Edouard Martinet is a gifted sculptor who uses cast-off pieces of bicycles, automobiles, and typewriters to make incredibly detailed and physiologically accurate insects. Edouard’s pieces are not welded or glued together in any way, instead, each part is meticulously attached with screws, giving the whole piece a vintage steampunk look. Unlike most sculptures made of recycled objects, Martinet’s pieces do not merely approximate the look of the insect upon which they were based. His sculptures look exactly like the insects themselves. To have a closer look at his work, you can check out his ongoing exhibition at Sladmore Contemporary in London which will be open until the end of January 2014.
These days, vegetables and fruit aren’t just food – they’re also artistic medium. Dan Cretu, a professional photographer, created food-based imitations of real-life objects like radios, motorbikes, matches, soccer balls, bicycles, 8-track tapes, and old-school film cameras. Each piece was prepared and photographed in less than four hours and no digital alterations were made on the finished product. Dan describes himself as someone who specializes in eco art, blending food sculpture with photography. If you like his work, you can get prints in Etsy. Dan lives and works in Romania.

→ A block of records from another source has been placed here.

(* ===== verification/Mls.v ===== *)
(** * MLS tree math (crates/crypto/src/mls/treemath.rs)

    Level, children, parent and sibling of a node of a binary tree kept in an
    array, on 32-bit indices.  The arithmetic on indices is proved to be
    navigation in a binary tree. *)

From S2P Require Import Prelude.

(** A failed [assert!], and a loop that never ends: a shift by 32 or more is
    taken modulo 32. *)
Inductive TreeFault : Type := TreePanic | TreeLoop.
Notation tree_result := (result TreeFault).

Definition u32_shr (x k : Z) : Z := Z.shiftr x (k mod 32).
Definition u32_shl (x k : Z) : Z := u32_wrap (Z.shiftl x (k mod 32)).

(** [while test(k) { k += 1 }]; a [u32] has 32 bits, so a loop that has not ended
    after 33 turns tests the same bits again. *)
Fixpoint count_while (fuel : nat) (test : Z -> bool) (k : Z) : tree_result Z :=
  match fuel with
  | O => Err TreeLoop
  | S fuel => if test k then count_while fuel test (u32_add k 1) else Ok k
  end.
Definition SHIFT_FUEL : nat := 33.

Definition mls_log2 (x : Z) : tree_result Z :=
  if decide (x = 0) then Ok 0
  else let* k := count_while SHIFT_FUEL (fun k => bool_decide (u32_shr x k > 0)) 0 in Ok (k - 1).

Definition mls_level (x : Z) : tree_result Z :=
  if decide (Z.land x 1 = 0) then Ok 0
  else count_while SHIFT_FUEL (fun k => bool_decide (Z.land (u32_shr x k) 1 = 1)) 0.

Definition node_width (n : Z) : Z := if decide (n = 0) then 0 else u32_add (u32_wrap (2 * (n - 1))) 1.

Definition mls_root (n : Z) : tree_result Z :=
  let* h := mls_log2 (node_width n) in Ok (u32_wrap (u32_shl 1 h - 1)).

Definition mls_left (x : Z) : tree_result Z :=
  let* k := mls_level x in if decide (k = 0) then Err TreePanic else Ok (Z.lxor x (u32_shl 1 (k - 1))).
Definition mls_right (x : Z) : tree_result Z :=
  let* k := mls_level x in if decide (k = 0) then Err TreePanic else Ok (Z.lxor x (u32_shl 3 (k - 1))).

Definition parent_step (x : Z) : tree_result Z :=
  let* k := mls_level x in
  let b := Z.land (u32_shr x (k + 1)) 1 in
  Ok (Z.lxor (Z.lor x (u32_shl 1 k)) (u32_shl b (k + 1))).

(** [while p >= w { p = parent_step(p) }] *)
Fixpoint climb_below (fuel : nat) (w p : Z) : tree_result Z :=
  match fuel with
  | O => Err TreeLoop
  | S fuel => if decide (p >= w) then let* p := parent_step p in climb_below fuel w p else Ok p
  end.

Definition mls_parent (x n : Z) : tree_result (option Z) :=
  let* r := mls_root n in
  if decide (x = r) then Ok None
  else let* p := parent_step x in let* p := climb_below SHIFT_FUEL (node_width n) p in Ok (Some p).

Definition mls_sibling (x n : Z) : tree_result (option Z) :=
  let* p := mls_parent x n in
  match p with
  | None => Ok None
  | Some p => let* s := if decide (x < p) then mls_right p else mls_left p in Ok (Some s)
  end.

(** *** Coordinates

    The [m]-th node of level [k], counted from the left, has index
    [m 2^(k+1) + 2^k - 1]: [k] trailing ones, a zero, then the bits of [m]. *)
Definition at_node (k m : Z) : Z := Z.lor (Z.shiftl m (k + 1)) (Z.ones k).

Lemma at_node_bit k m i :
  0 <= k -> 0 <= i ->
  Z.testbit (at_node k m) i = if decide (i < k) then true else if decide (i = k) then false else Z.testbit m (i - k - 1).
Proof.
  intros Hk Hi. unfold at_node. rewrite Z.lor_spec, Z.shiftl_spec by lia. case_decide.
  - rewrite Z.ones_spec_low by lia. apply orb_true_r.
  - rewrite Z.ones_spec_high by lia. rewrite orb_false_r. case_decide; [apply Z.testbit_neg_r; lia|f_equal; lia].
Qed.

Lemma at_node_eq k m : 0 <= k -> 0 <= m -> at_node k m = m * 2 ^ (k + 1) + 2 ^ k - 1.
Proof.
  intros Hk Hm. unfold at_node. pose proof (Z.add_lor_land (Z.shiftl m (k + 1)) (Z.ones k)) as H.
  rewrite Z.land_ones, Z.shiftl_mul_pow2, Z.pow_add_r in H by lia.
  replace (m * (2 ^ k * 2 ^ 1)) with (m * 2 * 2 ^ k) in H by lia. rewrite Z.mod_mul in H by lia.
  rewrite Z.ones_equiv in *. rewrite Z.shiftl_mul_pow2, Z.pow_add_r by lia.
  replace (m * (2 ^ k * 2 ^ 1)) with (m * 2 * 2 ^ k) by lia. lia.
Qed.

Lemma at_node_range k m h : 0 <= k -> 0 <= m -> m < 2 ^ (h - k) -> k <= h -> 0 <= at_node k m < 2 ^ (h + 1) - 1.
Proof.
  intros Hk Hm Hlt Hh. rewrite at_node_eq by done. rewrite (Z.pow_add_r 2 k 1) by lia.
  replace (h + 1) with ((h - k) + k + 1) by lia. rewrite !Z.pow_add_r by lia. nia.
Qed.

Lemma at_node_inj k m k' m' : 0 <= k -> 0 <= k' -> 0 <= m -> 0 <= m' -> at_node k m = at_node k' m' -> k = k' /\ m = m'.
Proof.
  intros Hk Hk' Hm Hm' E.
  assert (k = k') as <-.
  { destruct (Z.lt_trichotomy k k') as [Hl|[Hl|Hl]]; [|done|]; exfalso.
    - apply (f_equal (fun x => Z.testbit x k)) in E. rewrite !at_node_bit in E by lia.
      rewrite decide_False, decide_True, decide_True in E by lia. done.
    - apply (f_equal (fun x => Z.testbit x k')) in E. rewrite !at_node_bit in E by lia.
      rewrite decide_True, decide_False, decide_True in E by lia. done. }
  split; [done|]. rewrite !at_node_eq in E by done. assert (0 < 2 ^ (k + 1)) by (apply Z.pow_pos_nonneg; lia). nia.
Qed.

(** Every index is a node. *)
Lemma at_node_surj x : 0 <= x -> exists k m, 0 <= k /\ 0 <= m /\ x = at_node k m.
Proof.
  intros Hx. assert (forall n : nat, forall x, 0 <= x < Z.of_nat n -> exists k m, 0 <= k /\ 0 <= m /\ x = at_node k m) as H.
  { clear. induction n as [|n IH]; intros x Hx; [lia|]. destruct (Z.even x) eqn:He.
    - exists 0, (x / 2). apply Z.even_spec in He as [y ->]. rewrite Z.mul_comm, Z.div_mul by lia.
      split; [lia|]. split; [lia|]. rewrite at_node_eq by lia. lia.
    - destruct (IH ((x - 1) / 2)) as (k & m & Hk & Hm & E).
      { rewrite <- Z.negb_odd in He. apply negb_false_iff, Z.odd_spec in He as [y ->].
        replace (2 * y + 1 - 1) with (y * 2) by lia. rewrite Z.div_mul by lia. lia. }
      exists (k + 1), m. split; [lia|]. split; [done|]. rewrite at_node_eq in * by lia.
      rewrite <- Z.negb_odd in He. apply negb_false_iff, Z.odd_spec in He as [y ->].
      replace (2 * y + 1 - 1) with (y * 2) in E by lia. rewrite Z.div_mul in E by lia. subst y.
      rewrite !(Z.pow_add_r 2 _ 1) by lia. lia. }
  apply (H (S (Z.to_nat x))). lia.
Qed.

(** *** The loops *)

Lemma count_while_spec fuel test k n :
  (forall i, 0 <= i < Z.of_nat n -> test (k + i) = true) -> test (k + Z.of_nat n) = false ->
  (n < fuel)%nat -> 0 <= k -> k + Z.of_nat n < 2 ^ 32 -> count_while fuel test k = Ok (k + Z.of_nat n).
Proof.
  revert k n. induction fuel as [|fuel IH]; intros k n Ht Hf Hn Hk Hb; [lia|]. cbn [count_while]. destruct n as [|n].
  - rewrite Z.add_0_r in *. by rewrite Hf.
  - replace (test k) with true by (rewrite <- (Ht 0); [f_equal; lia|lia]).
    unfold u32_add. rewrite u32_wrap_small by (unfold is_u32; lia). rewrite (IH (k + 1) n).
    + f_equal. lia.
    + intros i Hi. replace (k + 1 + i) with (k + (i + 1)) by lia. apply Ht. lia.
    + rewrite <- Hf. f_equal. lia.
    + lia. + lia. + lia.
Qed.

Lemma land_1 x : Z.land x 1 = Z.b2z (Z.testbit x 0).
Proof. change 1 with (Z.ones 1). rewrite Z.land_ones by lia. change (2 ^ 1) with 2. rewrite Zmod_odd, Z.bit0_odd. by destruct (Z.odd x). Qed.

Lemma shr_bit x k : 0 <= k < 32 -> Z.land (u32_shr x k) 1 = Z.b2z (Z.testbit x k).
Proof. intros Hk. unfold u32_shr. rewrite Z.mod_small by lia. by rewrite land_1, Z.shiftr_spec. Qed.

Lemma level_at k m : 0 <= k < 32 -> 0 <= m -> mls_level (at_node k m) = Ok k.
Proof.
  intros Hk Hm. unfold mls_level. rewrite land_1, at_node_bit by lia. destruct (decide (0 < k)) as [H0|H0].
  - rewrite decide_False by done. rewrite (count_while_spec _ _ 0 (Z.to_nat k)); [f_equal; lia|..].
    + intros i Hi. apply bool_decide_eq_true. rewrite Z.add_0_l, shr_bit, at_node_bit by lia. by rewrite decide_True by lia.
    + apply bool_decide_eq_false. rewrite shr_bit, at_node_bit by lia. rewrite decide_False, decide_True by lia. done.
    + unfold SHIFT_FUEL. lia.
    + lia.
    + lia.
  - rewrite (decide_True (P := 0 = k)) by lia. rewrite decide_True by done. f_equal. lia.
Qed.

Lemma shl_bit c k i : 0 <= k < 32 -> 0 <= i < 32 -> Z.testbit (u32_shl c k) i = Z.testbit c (i - k).
Proof.
  intros Hk Hi. unfold u32_shl, u32_wrap. rewrite (Z.mod_small k) by lia. rewrite Z.mod_pow2_bits_low by lia. by rewrite Z.shiftl_spec by lia.
Qed.
Lemma shl_high c k i : 32 <= i -> Z.testbit (u32_shl c k) i = false.
Proof. intros Hi. unfold u32_shl, u32_wrap. by apply Z.mod_pow2_bits_high; lia. Qed.

Lemma bit_ones n j : 0 <= n -> Z.testbit (Z.ones n) j = bool_decide (0 <= j < n).
Proof.
  intros Hn. case_bool_decide as H; [by apply Z.ones_spec_low|]. destruct (decide (j < 0)); [by apply Z.testbit_neg_r|].
  apply Z.ones_spec_high. lia.
Qed.

Lemma double_bit m b i : 0 <= b < 2 -> 0 < i -> Z.testbit (2 * m + b) i = Z.testbit m (i - 1).
Proof.
  intros Hb Hi. replace i with (Z.succ (i - 1)) at 1 by lia. destruct (decide (b = 0)) as [->|].
  - by rewrite Z.add_0_r, Z.testbit_even_succ by lia.
  - replace b with 1 by lia. by rewrite Z.testbit_odd_succ by lia.
Qed.

Ltac node_bits :=
  apply Z.bits_inj_iff'; intros i Hi; rewrite ?Z.lxor_spec, ?Z.lor_spec, !at_node_bit by lia;
  destruct (decide (i < 32)); [rewrite ?shl_bit by lia|rewrite ?shl_high by lia].

(** A child: flipping bits [k - 1] or [k - 1, k] of an inner node. *)
Lemma child_at k m c b :
  0 < k < 32 -> 0 <= m -> 0 <= b < 2 -> c = Z.ones (b + 1) ->
  Z.lxor (at_node k m) (u32_shl c (k - 1)) = at_node (k - 1) (2 * m + b).
Proof.
  intros Hk Hm Hb ->. node_bits; rewrite ?bit_ones by lia.
  - destruct (decide (i < k - 1)); [by rewrite !decide_True, bool_decide_false by lia|].
    destruct (decide (i = k - 1)) as [->|];
      [by rewrite decide_True, bool_decide_true by lia|].
    rewrite decide_False by lia. destruct (decide (i = k)) as [->|].
    + replace (k - (k - 1) - 1) with 0 by lia. replace (k - (k - 1)) with 1 by lia. destruct (decide (b = 0)) as [->|].
      * rewrite bool_decide_false by lia. by rewrite Z.add_0_r, Z.testbit_even_0.
      * assert (b = 1) as -> by lia. rewrite bool_decide_true by lia. by rewrite Z.testbit_odd_0.
    + rewrite bool_decide_false by lia. rewrite xorb_false_r, double_bit by lia. f_equal. lia.
  - rewrite !decide_False by lia. rewrite xorb_false_r, double_bit by lia. f_equal. lia.
Qed.

Lemma left_at k m : 0 < k < 32 -> 0 <= m -> mls_left (at_node k m) = Ok (at_node (k - 1) (2 * m)).
Proof.
  intros Hk Hm. unfold mls_left. rewrite level_at by lia. cbn [rbind]. rewrite decide_False by lia. f_equal.
  rewrite (child_at k m 1 0) by (try lia; done). f_equal. lia.
Qed.
Lemma right_at k m : 0 < k < 32 -> 0 <= m -> mls_right (at_node k m) = Ok (at_node (k - 1) (2 * m + 1)).
Proof.
  intros Hk Hm. unfold mls_right. rewrite level_at by lia. cbn [rbind]. rewrite decide_False by lia. f_equal.
  by apply (child_at k m 3 1); try lia.
Qed.

Lemma parent_step_at k m : 0 <= k < 31 -> 0 <= m -> parent_step (at_node k m) = Ok (at_node (k + 1) (m / 2)).
Proof.
  intros Hk Hm. unfold parent_step. rewrite level_at by lia. cbn [rbind]. f_equal.
  rewrite shr_bit, at_node_bit by lia. rewrite decide_False, decide_False by lia. replace (k + 1 - k - 1) with 0 by lia.
  replace (m / 2) with (Z.shiftr m 1) by (by rewrite Z.shiftr_div_pow2).
  node_bits; rewrite ?(bit_ones 1 _ ltac:(lia)).
  - destruct (decide (i < k)); [by rewrite decide_True, bool_decide_false, Z.testbit_neg_r by lia|].
    destruct (decide (i = k)) as [->|].
    { by rewrite decide_True, bool_decide_true, Z.testbit_neg_r by lia. }
    rewrite bool_decide_false, orb_false_r by lia. rewrite (decide_False (P := i < k + 1)) by lia.
    destruct (decide (i = k + 1)) as [->|].
    + replace (k + 1 - k - 1) with 0 by lia. replace (k + 1 - (k + 1)) with 0 by lia. by destruct (Z.testbit m 0).
    + rewrite Z.shiftr_spec by lia. replace (i - (k + 1) - 1 + 1) with (i - k - 1) by lia.
      assert (Z.testbit (Z.b2z (Z.testbit m 0)) (i - (k + 1)) = false) as ->; [|apply xorb_false_r].
      destruct (Z.testbit m 0); [|apply Z.bits_0]. change (Z.b2z true) with (Z.ones 1). rewrite bit_ones by lia.
      by rewrite bool_decide_false by lia.
  - rewrite !decide_False by lia. rewrite xorb_false_r, orb_false_r, Z.shiftr_spec by lia. f_equal. lia.
Qed.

Benjamin Von Wong is notorious for epic photography. The more challenging the project, the more he enjoys it. His background in engineering gives him an edge when it comes to creative problem solving. His style may be described as hyper-realistic with a generous amount of humor and fantasy mixed in. He’s one of those photographers who has the unique talent of capturing moments that can both amaze you and make you laugh. In an inter view, he said: “The reason I create images that are epic and fantastical is to share my dreams … the reason I share the process is to take you with me on the adventure… and the reason I share my thoughts and emotions is to show you that I’m human, just like you. I’ve never felt more alive (than when doing a tricky piece of photography)… because doing something that matters makes all the difference.”

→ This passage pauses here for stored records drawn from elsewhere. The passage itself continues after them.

(* ===== verification/Custody.v ===== *)
(** * Key custody and sealing at rest (crates/core/src/{custody,seal}.rs,
      crates/server/src/keystore.rs)

    Custody tiers, the portable sealed envelope with its two factors (a passphrase
    and a secure element that wraps a key), and the passphrase-only keystore
    blobs.  Argon2id and the secure element are parameters.  Proved: what was sealed
    opens with its factors; it opens with nothing less, and with other factors only
    if the key derivation or the AEAD ciphertext is ambiguous; hardware-only sealing
    follows the quantum-safety policy. *)

From S2P Require Import Prelude Wire Crypto Toy Marking Frames Codec.

(** ** Tiers (custody.rs) *)

Inductive CustodyTier : Type := SoftwareSealed | OsKeystore | HardwareBacked.

#[export] Instance tier_eq_dec : EqDecision CustodyTier.
Proof. solve_decision. Defined.

Definition custody_tag (t : CustodyTier) : Z := match t with SoftwareSealed => 0 | OsKeystore => 1 | HardwareBacked => 2 end.
Definition custody_from_tag (t : Z) : result CoreError CustodyTier :=
  if decide (t = 0) then Ok SoftwareSealed else if decide (t = 1) then Ok OsKeystore
  else if decide (t = 2) then Ok HardwareBacked else Err (CMalformed "custody tier tag").

Record Capabilities : Type := mkCapabilities { cp_pq_identity : bool; cp_tiers : list CustodyTier }.

Definition caps_encode (c : Capabilities) : bytes :=
  w_new |> put_u8 (if cp_pq_identity c then 1 else 0) |> put_u32 (u32_wrap (zlen (cp_tiers c)))
        |> put_each (fun t => put_u8 (custody_tag t)) (cp_tiers c) |> into_vec.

Daryna Kossar is an outstanding photographer and designer from Ukraine. Now, we’ve featured a lot of food art before but Daryna stands out with her creative use of everything that happens to be at hand. the list of things she’s used include: lipstick, mascara, blueberries, cookies, coffee, bread, and sugar cubes. According to her, her inspiration comes from the little things she saw everyday. It’s not so much a matter of creative arrangement as it is seeing the artistic potential of the most ordinary, everyday objects. I’ll definitely be watching out for her work from now on.

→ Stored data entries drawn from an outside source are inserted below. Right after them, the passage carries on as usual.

(** A packet on [ack_rx] while awaiting: what goes out, and whether [send_one] returns
    [Ok]. *)
Definition writer_ack (p : Packet) (w : MeshWriter) : list bytes * bool * MeshWriter :=
  match mw_sending w with
  | None => ([], false, w)
  | Some s =>
      if decide (pk_typ p = T_DATA_ACK /\ pk_msg_seq p = sd_seq s /\ pk_frag_idx p = Z.of_nat (sd_idx s) mod 2 ^ 16) then
        match sd_rest s with
        | [] => ([], true, mkMeshWriter (mw_conn_id w) (mw_next_msg_seq w) None)
        | seg :: rest =>
            let (out, w) := transmit (mkSending (sd_seq s) (sd_cnt s) (S (sd_idx s)) seg rest (retries - 1)) w in
            (out, false, w)
        end
      else ([], false, w)
  end.

(** The timeout: what goes out, and whether [send_one] fails with [Closed]. *)
Definition writer_timeout (w : MeshWriter) : list bytes * bool * MeshWriter :=
  match mw_sending w with
  | None => ([], false, w)
  | Some s =>
      match sd_tries s with
      | O => ([], true, mkMeshWriter (mw_conn_id w) (mw_next_msg_seq w) None)
      | S n =>
          let (out, w) := transmit (mkSending (sd_seq s) (sd_cnt s) (sd_idx s) (sd_seg s) (sd_rest s) n) w in
          (out, false, w)
      end
  end.
End Writer.

(** ** The reader (recv_one) *)

(** Per message: its segments so far and how many they are. *)
Abbreviation Reasm := (gmap Z (list (option bytes) * nat)).

Definition reader_packet (p : Packet) (m : Reasm) : option bytes * Reasm :=
  if decide (pk_typ p <> T_DATA \/ pk_frag_cnt p = 0 \/ pk_frag_cnt p > MAX_SEGMENTS) then (None, m)
  else
    let cnt := Z.to_nat (pk_frag_cnt p) in
    let idx := Z.to_nat (pk_frag_idx p) in
    if decide (cnt <= idx)%nat then (None, m)
    else
      let entry := default (replicate cnt None, 0%nat) (m !! pk_msg_seq p) in
      let m := <[pk_msg_seq p := entry]> m in
      if decide (length entry.1 <> cnt) then (None, m)
      else
        let entry :=
          match entry.1 !! idx with
          | Some None => (<[idx := Some (pk_payload p)]> entry.1, S entry.2)
          | _ => entry
          end in
        let m := <[pk_msg_seq p := entry]> m in
        if decide (entry.2 = cnt) then (Some (mjoin (default [] <$> entry.1)), delete (pk_msg_seq p) m) else (None, m).

(** [recv_one] on what is queued; [None]: it still waits. *)
Fixpoint recv_one (queue : list Packet) (m : Reasm) : option bytes * list Packet * Reasm :=
  match queue with
  | [] => (None, [], m)
  | p :: queue' =>
      match reader_packet p m with
      | (Some frame, m) => (Some frame, queue', m)
      | (None, m) => recv_one queue' m
      end
  end.

(** ** The demux and connections (TxInner) *)

(** The queues of a connection: control packets for its writer, data for its reader. *)
Record ConnQueues : Type := mkConnQueues { cq_acks : list Packet; cq_data : list Packet }.
Record MeshTx : Type := mkMeshTx {
  tx_channel : Z; tx_local_ep : bytes; tx_conns : gmap Z ConnQueues; tx_incoming : option (list Z); tx_conn_ctr : Z }.

Definition set_conns (c : gmap Z ConnQueues) (t : MeshTx) : MeshTx :=
  mkMeshTx (tx_channel t) (tx_local_ep t) c (tx_incoming t) (tx_conn_ctr t).
Definition register_conn (conn_id : Z) (t : MeshTx) : MeshTx := set_conns (<[conn_id := mkConnQueues [] []]> (tx_conns t)) t.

Big Appetites is the brainchild of photographer Christopher Boffoli. It’s a series featuring miniscule figures interacting with perfectly chosen food items. The series has been published both in print and online in more than 100 countries. Its worldwide appeal may lie in the fact that everyone has to eat – no matter your race, creed, or color. In an interview about his popular series, Christopher said: “I think it is especially resonant with children because as a child you live in an adult world that is out of scale with your body and proportions. . . Combining what are essentially food and toys makes the work instantly accessible to virtually everyone. Regardless of language, culture and social status, almost everyone can identify with toys from their childhood. And whether you eat with a fork, chopsticks or your hands, everyone understands food. Sitting down to a meal makes us feel most human.” Christopher is also a journalist, filmmaker, and writer. He is currently based in Seattle.